Folha de S. Paulo


Lava Jato declinou ao abonar arapucas de gente desesperada

Evaristo Sá/AFP
Workers Party (PT) senator Delcídio do Amaral (L), linked to the Petrobras corruption scandal, leaves the Transit Police Battalion compound upon being released by order of the Supreme Federal Tribunal, on February 19, 2016 in Brasilia. Do Amaral will be allowed to carry out his parliamentary activities normally but remaining confined home at night. AFP PHOTO/EVARISTO SA ORG XMIT: ESA080
O senador Delcídio do Amaral (à esquerda) ao deixar a prisão, em fevereiro de 2016

SÃO PAULO - A Lava Jato começou a declinar em novembro de 2015, quando se soube da operação em que um filho do ex-diretor da Petrobras Nestor Cerveró gravara conversas com Delcídio do Amaral, líder do governo Rousseff no Senado.

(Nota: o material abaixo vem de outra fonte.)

Definition check_value (key : string) (spec : Spec) (v : Json) : result ArgError (Json * bool) :=
  match sp_type spec with
  | None => Ret (v, false)
  | Some ty =>
      if is_null v then Ret (v, false) else
      match fit ty v with
      | None => Raise (WrongType key ty)
      | Some (v, c) =>
          if bool_decide (sp_enum spec ≠ []) && negb (py_in v (sp_enum spec))
          then Raise (NotInEnum key)
          else match ty, sp_items spec, v with
               | TArray, Some item, JArr items =>
                   match fit_items item 0 items with
                   | inl i => Raise (WrongItem key i)
                   | inr (items, cs) => Ret (JArr items, c || cs)
                   end
               | _, _, _ => Ret (v, c)
               end
      end
  end.
Fixpoint check_entries (props : gmap string Spec) (args : Args)
    : result ArgError (Args * list string) :=
  match args with
  | [] => Ret ([], [])
  | (k, v) :: args =>
      match check_value k (default (mkSpec None [] None) (props !! k)) v with
      | Raise e => Raise e
      | Ret (v, c) =>
          match check_entries props args with
          | Raise e => Raise e
          | Ret (rest, cs) => Ret ((k, v) :: rest, if c : bool then k :: cs else cs)
          end
      end
  end.

Inductive Note := Aliased (from to : string) | IgnoredUnknown (keys : list string) | Coerced (keys : list string).
(** The notes, and the arguments or the error. *)
Definition _validate_arg_types (tool : ToolInfo) (args : Args) : list Note * result ArgError Args :=
  if decide (properties tool = ∅) then ([], Ret args) else
  let unknown := filter (λ k, properties tool !! k = None) args.*1 in
  let strip_them := bool_decide (unknown ≠ []) && negb (additional tool) in
  let args := if strip_them then filter (λ e, properties tool !! e.1 ≠ None) args else args in
  let noted := if strip_them then [IgnoredUnknown unknown] else [] in
  match check_entries (properties tool) args with
  | Raise e => (noted, Raise e)
  | Ret (args, []) => (noted, Ret args)
  | Ret (args, coerced) => (noted ++ [Coerced coerced], Ret args)
  end.
End validation.

(** ** The gate *)

(** [arguments] as the provider sent it: text, or a decoded value. *)
Inductive RawArgs := Text (s : string) | Parsed (v : Json).
Record TCall := mkTCall { c_id : string; c_name : string; c_args : RawArgs; c_rejected : bool }.
#[export] Instance TCall_settable : Settable TCall := λ c,
  mkTCall (c_id c) (c_name c) (c_args c) (c_rejected c).
#[export] Instance TCall_inhabited : Inhabited TCall := populate (mkTCall "" "" (Text "") false).

Inductive Refusal :=
| DuplicateCall
| AlreadyExecuted (round : nat) (prior : string)
| NearDuplicate
| UseToolNeedsName
| UseToolNotObject
| NoSuchTool (name : string)
| BadJson
| NotAnObject
| MissingParams (names : list string)
| TypeMismatch (e : ArgError).
Inductive GateEvent :=
| Intercepted (name action : string)     (** [tool.call.intercepted] *)
| CallError (name : string).             (** [tool.call] with [was_error] *)

Record GateState := mkGateState {
  objs : list TCall;                     (** every call object, by reference *)
  proposed : list nat;
  notes : list (string * Note);          (** keyed by call id *)
  rejected : list (nat * Refusal);
  wrapped : gmap string nat;             (** call id to the use_tool call *)
  cross_round : gmap string (nat * string);
  failures : list (string * string);     (** [tool_failures], one entry each *)
  log : list GateEvent
}.
#[export] Instance GateState_settable : Settable GateState := λ g,
  mkGateState (objs g) (proposed g) (notes g) (rejected g) (wrapped g) (cross_round g) (failures g)
    (log g).

Definition obj (g : GateState) (r : nat) : TCall := objs g !!! r.
Definition set_obj (r : nat) (f : TCall → TCall) (g : GateState) : GateState :=
  g <| objs ::= alter f r |>.

Definition _SEMANTIC_DEDUP_TOOLS : list string := ["call_model"].
Definition _CROSS_ROUND_DEDUP_EXCLUDED : list string := ["file_read"; "glob"].
Definition _STATE_MUTATING_TOOLS : list string := ["file_write"; "file_edit"; "multiedit"].
Definition _TOOL_ALIASES : list (string * string) :=
  [("get_worker_output", "get_worker_result"); ("worker_get", "get_worker_result");
   ("wait_for_workers", "await_workers")].
Definition stripped (s : string) : text := strip (t s).
Definition text_string (s : text) : string := foldr (λ c acc, String (Ascii.ascii_of_N c) acc) "" s.

Section gate.
Context (tools : gmap string ToolInfo) (disabled : gset string).
(** JSON and hashing: [json.loads] ([None] is an error), [json.dumps],
    [_hash_args], [str(args)], [==] on decoded values, [casefold]. *)
Context (loads : string → option Json) (dumps : Json → string) (hash : RawArgs → string)
  (py_str : Json → string) (py_eq : Json → Json → bool) (casefold : text → text)
  (to_float : string → option (string * option Z)) (py_in : Json → list Json → bool).

Definition key_of (c : TCall) : string := c_name c +:+ ":" +:+ hash (c_args c).

(** *** Refusing *)
Definition _rejected_call_args (raw : RawArgs) : string :=
  let wrap (s : string) :=
    dumps (JObj [("_raw_arguments"%string, JStr (String.substring 0 1000 s))]) in
  match raw with
  | Parsed (JObj entries) => dumps (JObj entries)
  | Parsed JNull => wrap ""
  | Parsed v => wrap (py_str v)
  | Text s =>
      if decide (stripped s = []) then "{}"
      else match loads s with Some (JObj _) => s | _ => wrap s end
  end.

Definition _refuse (r : nat) (message : Refusal) (g : GateState) : GateState :=
  let c := obj g r in
  let id := if decide (c_id c = "")%string
            then "rejected_" +:+ pretty (length (rejected g)) +:+ "_" +:+ hash (c_args c)
            else c_id c in
  let g := set_obj r (λ c, mkTCall id (c_name c) (Text (_rejected_call_args (c_args c))) true) g in
  let g := match wrapped g !! id with
           | Some w => set_obj w (λ c, c <| c_rejected := true |>) g
           | None => g
           end in
  g <| rejected ::= λ l, l ++ [(r, message)] |>.
Definition _reject (r : nat) (message : Refusal) (g : GateState) : GateState :=
  let c := obj g r in
  _refuse r message
    (g <| failures ::= λ l, l ++ [(c_name c, hash (c_args c))] |> <| log ::= λ l, l ++ [CallError (c_name c)] |>).
Definition _note (r : nat) (n : Note) (g : GateState) : GateState :=
  g <| notes ::= λ l, l ++ [(c_id (obj g r), n)] |>.
Definition _emit_intercepted (name action : string) (g : GateState) : GateState :=
  g <| log ::= λ l, l ++ [Intercepted name action] |>.

(** *** use_tool *)

(** The outer object and the inner arguments; ({}, None) when decoding fails. *)
Definition unpack (raw : RawArgs) : Args * option Json :=
  let outer := match raw with
               | Text s => if decide (s = "")%string then Some (JObj []) else loads s
               | Parsed v => Some (if falsy v then JObj [] else v)
               end in
  match outer with
  | Some (JObj entries) =>
      match default (JObj []) (lookup_arg "arguments" entries) with
      | JStr s => if decide (stripped s = []) then (entries, Some (JObj []))
                  else match loads s with Some v => (entries, Some v) | None => ([], None) end
      | v => (entries, Some v)
      end
  | _ => ([], None)
  end.
(** The named tool and its arguments. *)
Definition inner_call (raw : RawArgs) : Refusal + (string * Args) :=
  let '(outer, inner) := unpack raw in
  match lookup_arg "name" outer with
  | Some (JStr n) =>
      let n := text_string (stripped n) in
      if bool_decide (n = ""%string ∨ n = "use_tool"%string) then inl UseToolNeedsName else
      match inner with
      | None => inr (n, [])
      | Some v => if falsy v then inr (n, [])
                  else match v with JObj entries => inr (n, entries) | _ => inl UseToolNotObject end
      end
  | _ => inl UseToolNeedsName
  end.
Fixpoint _unwrap_use_tool (calls : list nat) (g : GateState) : list nat * GateState :=
  match calls with
  | [] => ([], g)
  | r :: calls =>
      let c := obj g r in
      if decide (stripped (c_name c) ≠ t "use_tool") then
        let '(out, g) := _unwrap_use_tool calls g in (r :: out, g)
      else
        let id := if decide (c_id c = "")%string
                  then "use_tool_" +:+ pretty (size (wrapped g)) +:+ "_" +:+ hash (c_args c)
                  else c_id c in
        let g := set_obj r (λ c, c <| c_id := id |>) g in
        match inner_call (c_args c) with
        | inl problem => _unwrap_use_tool calls (_reject r problem g)
        | inr (name, args) =>
            let copy := mkTCall id name (Text (dumps (JObj args))) (c_rejected c) in
            let r' := length (objs g) in
            let g := g <| objs ::= λ l, l ++ [copy] |> <| wrapped ::= insert id r |> in
            let '(out, g) := _unwrap_use_tool calls g in (r' :: out, g)
        end
  end.

(** *** Deduplication *)
Fixpoint _dedup (seen : gset string) (calls : list nat) (g : GateState) : list nat * GateState :=
  match calls with
  | [] => ([], g)
  | r :: calls =>
      let c := obj g r in
      let key := key_of c in
      if decide (key ∈ seen) then _dedup seen calls (_refuse r DuplicateCall g) else
      let seen := {[ key ]} ∪ seen in
      let reusable := match tools !! c_name c with Some tool => idempotent tool | None => true end in
      match cross_round g !! key with
      | Some (round, prior) =>
          if bool_decide (c_name c ∉ _CROSS_ROUND_DEDUP_EXCLUDED) && reusable
          then _dedup seen calls (_refuse r (AlreadyExecuted round prior) g)
          else let '(out, g) := _dedup seen calls g in (r :: out, g)
      | None => let '(out, g) := _dedup seen calls g in (r :: out, g)
      end
  end.

(** [_parse_args_dict]: whatever the JSON root is; {} when it does not parse. *)
Definition _parse_args_dict (c : TCall) : Json :=
  match c_args c with
  | Parsed (JObj e) => JObj e
  | Text s => if decide (stripped s = []) then JObj [] else default (JObj []) (loads s)
  | Parsed _ => JObj []
  end.
Definition _normalized_prompt (args : Args) : text :=
  let prompt := default JNull (lookup_arg "prompt" args) in
  let s := if falsy prompt then "" else match prompt with JStr s => s | v => py_str v end in
  casefold (join_with (t " ") (split_words (t s))).
(** [None]: one of the roots has no [get]. *)
Definition _is_near_duplicate_call (a b : TCall) : option bool :=
  match _parse_args_dict a, _parse_args_dict b with
  | JObj a, JObj b =>
      let same k := py_eq (default (JStr "") (lookup_arg k a)) (default (JStr "") (lookup_arg k b)) in
      Some (same "model"%string && same "image_path"%string && same "system"%string &&
            bool_decide (_normalized_prompt a = _normalized_prompt b))
  | _, _ => None
  end.
Fixpoint any_near (c : TCall) (kept : list TCall) : option bool :=
  match kept with
  | [] => Some false
  | k :: kept =>
      match _is_near_duplicate_call c k with
      | None => None
      | Some true => Some true
      | Some false => any_near c kept
      end
  end.
Fixpoint keep_distinct (kept : list nat) (group : list nat) (g : GateState)
    : option (list nat * GateState) :=
  match group with
  | [] => Some (kept, g)
  | r :: group =>
      match any_near (obj g r) (obj g <$> kept) with
      | None => None
      | Some true => keep_distinct kept group (_refuse r NearDuplicate g)
      | Some false => keep_distinct (kept ++ [r]) group g
      end
  end.
(** [by_name.setdefault(name, []).append(tc)] *)
Fixpoint add_to_group (name : string) (r : nat) (groups : list (string * list nat)) : list (string * list nat) :=
  match groups with
  | [] => [(name, [r])]
  | (n, rs) :: groups => if decide (n = name) then (n, rs ++ [r]) :: groups
                         else (n, rs) :: add_to_group name r groups
  end.
Definition by_name (g : GateState) (calls : list nat) : list (string * list nat) :=
  foldl (λ groups r, add_to_group (c_name (obj g r)) r groups) [] calls.
Fixpoint dedup_groups (groups : list (string * list nat)) (g : GateState)
    : option (list nat * GateState) :=
  match groups with
  | [] => Some ([], g)
  | (name, rs) :: groups =>
      match (match rs with
             | first :: second :: others =>
                 if decide (name ∈ _SEMANTIC_DEDUP_TOOLS) then keep_distinct [first] (second :: others) g
                 else Some (rs, g)
             | _ => Some (rs, g)
             end) with
      | None => None
      | Some (kept, g) =>
          match dedup_groups groups g with
          | None => None
          | Some (out, g) => Some (kept ++ out, g)
          end
      end
  end.
(** [None]: an AttributeError escapes. *)
Definition _semantic_dedup (calls : list nat) (g : GateState) : option (list nat * GateState) :=
  if length calls <=? 1 then Some (calls, g) else dedup_groups (by_name g calls) g.

(** *** Names *)
Definition correct_name (active_tools : list string) (r : nat) (g : GateState) : GateState :=
  let name := text_string (stripped (c_name (obj g r))) in
  let g := set_obj r (λ c, c <| c_name := name |>) g in
  match snd <$> (snd <$> list_find (λ e, e.1 = name) _TOOL_ALIASES) with
  | Some aliased =>
      if bool_decide (is_Some (tools !! aliased) ∧ aliased ∉ disabled ∧ aliased ∈ active_tools) then
        _emit_intercepted aliased "aliased"
          (_note r (Aliased name aliased) (set_obj r (λ c, c <| c_name := aliased |>) g))
      else g
  | None => g
  end.
Fixpoint _correct_names (active_tools : list string) (calls : list nat) (g : GateState)
    : list nat * GateState :=
  match calls with
  | [] => ([], g)
  | r :: calls =>
      let g := correct_name active_tools r g in
      let name := c_name (obj g r) in
      match tools !! name with
      | None => _correct_names active_tools calls
                  (_reject r (NoSuchTool name) (_emit_intercepted name "rejected" g))
      | Some _ => let '(out, g) := _correct_names active_tools calls g in (r :: out, g)
      end
  end.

Nas gravações, o senador petista aparecia como pivô de uma trama mirabolante. Tentava dissuadir Cerveró da delação, oferecendo em troca influência no Supremo para soltá-lo e a ajuda de um banqueiro, André Esteves, para tirá-lo do país.

O pacote chegou à corte constitucional e embasou a primeira prisão de um senador no exercício do mandato sob a Carta de 1988. O banqueiro foi detido em Bangu pela simples menção a seu nome, sem ter participado das conversas gravadas.

O episódio marcou a eclosão de uma inovação na era das delações. Delinquentes cercados por investigadores não estavam mais restritos a registros do passado para negociar benefícios penais. Poderiam produzir provas novas, atraindo interlocutores graúdos para suas teias e documentando na surdina a reação das presas.

Abriu-se uma rodovia. O próprio Delcídio mais tarde selaria acordo com a Procuradoria na esteira da gravação de uma conversa esquisita entre seu assessor e o ministro da Educação, Aloizio Mercadante.

Sérgio Machado, ex-chefe da Transpetro asfixiado pelos procuradores, pôs-se a captar à sorrelfa frases inconfessáveis de vultos da República. Escapou e livrou seus filhos da cadeia. Os irmãos Batista seguiram-lhe os passos, transformando o que era artesanato numa linha de produção.

A insuficiência da técnica já ficou patente. Instâncias revisoras na Polícia Federal, no Ministério Público e na Justiça desidratam provas obtidas em situações estimuladas.

A Lava Jato, algoz de políticos e empresários poderosos, esmoreceu ao passar a abonar arapucas armadas por investigados encurralados, a troco de um atalho penal cuja eficácia parece cada vez menor.